Lemma find_sub_clean sep p rest :
  clean sep p -> find_sub sep (p ++ sep ++ rest) = Some (length p).
Proof.
  unfold clean. induction p as [|x p IH]; intros H.
  - simpl in *. destruct sep as [|y sep]; [by destruct rest|].
    cbn [app find_sub]. by rewrite (starts_refl (y :: sep) rest : starts (y :: sep) (y :: sep ++ rest) = true).
  - cbn [app find_sub length] in *.
    assert (starts sep (x :: p ++ sep ++ rest) = starts sep (x :: p ++ sep)) as ->.
    { rewrite app_assoc. apply (starts_app_long sep (x :: p ++ sep) rest).
      simpl. rewrite length_app. lia. }
    destruct (starts sep (x :: p ++ sep)); [done|].
    destruct (find_sub sep (p ++ sep)) as [i|] eqn:Hi; simpl in H; [|done].
    injection H as Hi'. rewrite IH by (by rewrite Hi'). done.
Qed.

Lemma split_str_loop_join fuel sep pre ps p0 ret n :
  sep <> [] -> Forall (clean sep) (removelast (p0 :: ps)) ->
  find_sub sep (List.last (p0 :: ps) []) = None -> (length ps <= fuel)%nat ->
  let str := pre ++ join sep (p0 :: ps) in
  split_str_loop fuel str sep (length pre) (find_str sep str (length pre)) ret n =
  Some (ret ++ p0 :: ps, n + Z.of_nat (length ps)).
Proof.
  intros Hsep. revert pre p0 fuel ret n. induction ps as [|p1 ps IH]; intros pre p0 fuel ret n Hc Hl Hf str.
  - simpl in Hl. unfold find_str, from. subst str. simpl join.
    rewrite decide_True by (rewrite length_app; lia). rewrite drop_app_length, Hl. simpl.
    destruct fuel; simpl; unfold substr; rewrite decide_True by (rewrite length_app; lia);
      simpl; rewrite drop_app_length, Z.add_0_r; done.
  - assert (str = (pre ++ p0 ++ sep) ++ join sep (p1 :: ps)) as Hstr.
    { unfold str. by rewrite join_cons, <- !app_assoc by done. }
    apply Forall_cons in Hc as [Hc0 Hc].
    assert (drop (length pre) str = join sep (p0 :: p1 :: ps)) as Hdrop by apply drop_app_length.
    assert (length pre <= length str)%nat as Hle by (unfold str; rewrite length_app; lia).
    assert (find_str sep str (length pre) = Some (length pre + length p0)%nat) as Hfind.
    { unfold find_str, from. rewrite decide_True by done.
      rewrite Hdrop, join_cons, find_sub_clean by done. done. }
    rewrite Hfind. destruct fuel as [|fuel]; simpl in Hf; [lia|]. cbn [split_str_loop].
    unfold substr. rewrite decide_True by done. rewrite Hdrop.
    simpl_bind.
    replace (length pre + length p0 + length sep)%nat with (length (pre ++ p0 ++ sep))
      by (rewrite !length_app; lia).
    replace (length pre + length p0 - length pre)%nat with (length p0) by lia.
    rewrite Hstr. rewrite (IH (pre ++ p0 ++ sep) p1 fuel) by (done || lia).
    rewrite join_cons, take_app_length by done.
    rewrite <- app_assoc. simpl. do 2 f_equal. lia.
Qed.

Lemma join_length sep ps : (sep <> []) -> (length ps <= S (length (join sep ps)))%nat.
Proof.
  intros Hs. induction ps as [|p [|q ps] IH]; [simpl; lia|simpl; lia|].
  rewrite join_cons by done. rewrite !length_app. destruct sep; [done|]. simpl in *. lia.
Qed.

Lemma splitList_str_join sep ps ret :
  sep <> [] -> ps <> [] -> join sep ps <> [] ->
  Forall (clean sep) (removelast ps) -> find_sub sep (List.last ps []) = None ->
  splitList_str (join sep ps) sep ret = Some (ret ++ ps, Z.of_nat (length ps) - 1).
Proof.
  intros Hs Hp Hj Hc Hl. unfold splitList_str. rewrite decide_False by done.
  destruct ps as [|p0 ps]; [done|].
  pose proof (join_length sep (p0 :: ps) Hs) as Hlen. simpl length in Hlen.
  rewrite (split_str_loop_join _ sep [] ps p0 ret 0) by (done || simpl length; lia).
  do 2 f_equal. simpl length. lia.
Qed.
..............................
**What to produce**
Look above for the line holding "assert (drop (length" and the line holding "assert (find_str sep", then output exactly those two lines and every line between them, nothing more.

**Solved exercise**
    assert (drop (length pre) str = join sep (p0 :: p1 :: ps)) as Hdrop by apply drop_app_length.
    assert (length pre <= length str)%nat as Hle by (unfold str; rewrite length_app; lia).
    assert (find_str sep str (length pre) = Some (length pre + length p0)%nat) as Hfind.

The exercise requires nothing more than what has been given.